▶ **Exercise goal**
Among the lines of the material, copy those that hold the string "then".

▶ **Given data**
(* ===== verification/Mirror.v ===== *)
(** * The pool mirror ([src/src/dex/mirror.rs])

    [DexMirror]: the hydrated pools with their indices, the positional frontier
    of each pool, the canonical head and its recent timestamps.  Logs, fee
    receipts and heads are applied to it in canonical order; anything that does
    not fit ends in an error that makes the process rehydrate.  The iteration
    order of a [HashMap] is a parameter. *)
From Stdlib Require Import Lia.
From stdpp Require Import base strings numbers list option gmap fin_maps countable.
From S2P Require Import Prelude ExecutionPlan Clmm ClmmTicks ClmmCurve TradeData RuntimeState AdaptiveFee FeeProjection HydratedPools PlanBuild Events EventFacts.

#[global] Instance PoolLocator_countable : Countable PoolLocator.
Proof.
  refine (inj_countable'
    (fun l => match l with AtV3 a => (0, a) | AtPancakeV3 a => (1, a) | AtCamelotV3 a => (2, a)
                         | AtLynexAlgebraV1_9 a => (3, a) | AtV4 a => (4, a) end)
    (fun '(k, a) => if k =? 0 then AtV3 a else if k =? 1 then AtPancakeV3 a else if k =? 2 then AtCamelotV3 a
                    else if k =? 3 then AtLynexAlgebraV1_9 a else AtV4 a) _).
  by intros [].
Defined.

Definition RECENT_CANONICAL_TIMESTAMPS : nat := 128.

Record CanonicalBlock := mkBlock { cb_number : Z; cb_hash : Z; cb_parent_hash : Z }.

Inductive UnavailableReason := NotCreated | Uninitialized | ZeroLiquidity.
Record UnavailablePool := mkUnavailable {
  up_pair_id : string; up_protocol : DexProvider; up_fee_pips : option Z; up_address : option Z; up_pool_id : option Z;
  up_reason : UnavailableReason;
}.
Record HydratedDexState := mkHydratedState {
  hd_block : CanonicalBlock; hd_pools : list HydratedPool; hd_unavailable : list UnavailablePool;
}.

(** The five [*_indices] maps. *)
Record PoolIndices := mkIndices {
  v3_indices : gmap Z nat;
  pancake_v3_indices : gmap Z nat;
  camelot_v3_indices : gmap Z nat;
  lynex_algebra_v1_9_indices : gmap Z nat;
  v4_indices : gmap Z nat;
}.

Record PendingAdaptiveFee := mkPendingFee { pa_position : LogPosition; pa_block_timestamp : Z }.

Inductive LogApplyResult := Applied (pool_index : nat) (kind : string) (refresh_required : bool) | Duplicate | UnknownPool.
Inductive LogOrigin := CanonicalStream | ReceiptSettlement.
Record HeadApplyResult := mkHeadApply { ha_advanced : bool; ha_refresh_pool_index : option nat }.

Record DexMirror := mkMirror {
  dm_pools : list HydratedPool;
  dm_unavailable : list UnavailablePool;
  dm_indices : PoolIndices;
  last_positions : gmap PoolLocator LogPosition;
  last_block_hashes : gmap PoolLocator Z;
  pending_adaptive_fees : list (option PendingAdaptiveFee);
  backfilled_through : Z;
  backfill_complete : bool;
  latest_head : CanonicalBlock;
  latest_head_timestamp : option Z;
  recent_head_timestamps : list (Z * Z * Z);
  latest_head_received_at : Z;
}.

(** ** Indices *)
Definition pool_index_of (ix : PoolIndices) (l : PoolLocator) : option nat :=
  match l with
  | AtV3 a => v3_indices ix !! a
  | AtPancakeV3 a => pancake_v3_indices ix !! a
  | AtCamelotV3 a => camelot_v3_indices ix !! a
  | AtLynexAlgebraV1_9 a => lynex_algebra_v1_9_indices ix !! a
  | AtV4 id => v4_indices ix !! id
  end.

Definition insert_index (ix : PoolIndices) (l : PoolLocator) (k : nat) : PoolIndices :=
  let '(mkIndices v3 pc cm lx v4) := ix in
  match l with
  | AtV3 a => mkIndices (<[a := k]> v3) pc cm lx v4
  | AtPancakeV3 a => mkIndices v3 (<[a := k]> pc) cm lx v4
  | AtCamelotV3 a => mkIndices v3 pc (<[a := k]> cm) lx v4
  | AtLynexAlgebraV1_9 a => mkIndices v3 pc cm (<[a := k]> lx) v4
  | AtV4 id => mkIndices v3 pc cm lx (<[id := k]> v4)
  end.

Fixpoint index_pools (k : nat) (pools : list HydratedPool) (ix : PoolIndices) : CRes PoolIndices :=
  match pools with
  | [] => Ok ix
  | h :: rest =>
      let l := locator_of (hp_identity h) in
      ensure! bool_decide (pool_index_of ix l = None) else CMsg "duplicate hydrated pool identity" ;;
      index_pools (S k) rest (insert_index ix l k)
  end.

(** The provider an address is registered for, in the order of the lookups. *)
Definition locator_hint (ix : PoolIndices) (a : Z) : option PoolLocator :=
  if bool_decide (is_Some (v3_indices ix !! a)) then Some (AtV3 a)
  else if bool_decide (is_Some (pancake_v3_indices ix !! a)) then Some (AtPancakeV3 a)
  else if bool_decide (is_Some (camelot_v3_indices ix !! a)) then Some (AtCamelotV3 a)
  else if bool_decide (is_Some (lynex_algebra_v1_9_indices ix !! a)) then Some (AtLynexAlgebraV1_9 a)
  else None.

Definition is_algebra (l : PoolLocator) : bool := match l with AtCamelotV3 _ | AtLynexAlgebraV1_9 _ => true | _ => false end.
Definition is_adaptive_algebra_address (m : DexMirror) (a : Z) : bool :=
  bool_decide (is_Some (camelot_v3_indices (dm_indices m) !! a))
  || bool_decide (is_Some (lynex_algebra_v1_9_indices (dm_indices m) !! a)).
Definition has_adaptive_algebra_pools (m : DexMirror) : bool :=
  negb (bool_decide (camelot_v3_indices (dm_indices m) = ∅)) || negb (bool_decide (lynex_algebra_v1_9_indices (dm_indices m) = ∅)).

(** ** Start *)
Definition pool_head_timestamp (h : HydratedPool) : option Z := head_timestamp ∘ fst <$> adaptive_state h.

Definition new_mirror (hydrated : HydratedDexState) (now : Z) : CRes DexMirror :=
  let? ix := index_pools 0 (hd_pools hydrated) (mkIndices ∅ ∅ ∅ ∅ ∅) in
  let timestamps := omap pool_head_timestamp (hd_pools hydrated) in
  let latest := head timestamps in
  ensure! forallb (fun t => bool_decide (Some t = latest)) (tail timestamps)
    else CMsg "hydrated adaptive Algebra pools disagree on canonical head timestamp" ;;
  Ok (mkMirror (hd_pools hydrated) (hd_unavailable hydrated) ix ∅ ∅ (replicate (length (hd_pools hydrated)) None)
        (cb_number (hd_block hydrated)) false (hd_block hydrated) latest
        (match latest with Some t => [(cb_number (hd_block hydrated), cb_hash (hd_block hydrated), t)] | None => [] end) now).

(** ** Parts of the state *)
Definition with_pools_pending (m : DexMirror) (pools : list HydratedPool) (pending : list (option PendingAdaptiveFee)) : DexMirror :=
  mkMirror pools (dm_unavailable m) (dm_indices m) (last_positions m) (last_block_hashes m) pending (backfilled_through m)
    (backfill_complete m) (latest_head m) (latest_head_timestamp m) (recent_head_timestamps m) (latest_head_received_at m).
Definition with_frontier (m : DexMirror) (l : PoolLocator) (p : LogPosition) (hash : Z) : DexMirror :=
  mkMirror (dm_pools m) (dm_unavailable m) (dm_indices m) (<[l := p]> (last_positions m)) (<[l := hash]> (last_block_hashes m))
    (pending_adaptive_fees m) (backfilled_through m) (backfill_complete m) (latest_head m) (latest_head_timestamp m)
    (recent_head_timestamps m) (latest_head_received_at m).
Definition with_canonical (m : DexMirror) (through : Z) (complete : bool) (head : CanonicalBlock) (timestamp : option Z)
    (recent : list (Z * Z * Z)) (received_at : Z) : DexMirror :=
  mkMirror (dm_pools m) (dm_unavailable m) (dm_indices m) (last_positions m) (last_block_hashes m) (pending_adaptive_fees m)
    through complete head timestamp recent received_at.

▶ **Solution for this problem**
    (fun '(k, a) => if k =? 0 then AtV3 a else if k =? 1 then AtPancakeV3 a else if k =? 2 then AtCamelotV3 a
                    else if k =? 3 then AtLynexAlgebraV1_9 a else AtV4 a) _).
  if bool_decide (is_Some (v3_indices ix !! a)) then Some (AtV3 a)
  else if bool_decide (is_Some (pancake_v3_indices ix !! a)) then Some (AtPancakeV3 a)
  else if bool_decide (is_Some (camelot_v3_indices ix !! a)) then Some (AtCamelotV3 a)
  else if bool_decide (is_Some (lynex_algebra_v1_9_indices ix !! a)) then Some (AtLynexAlgebraV1_9 a)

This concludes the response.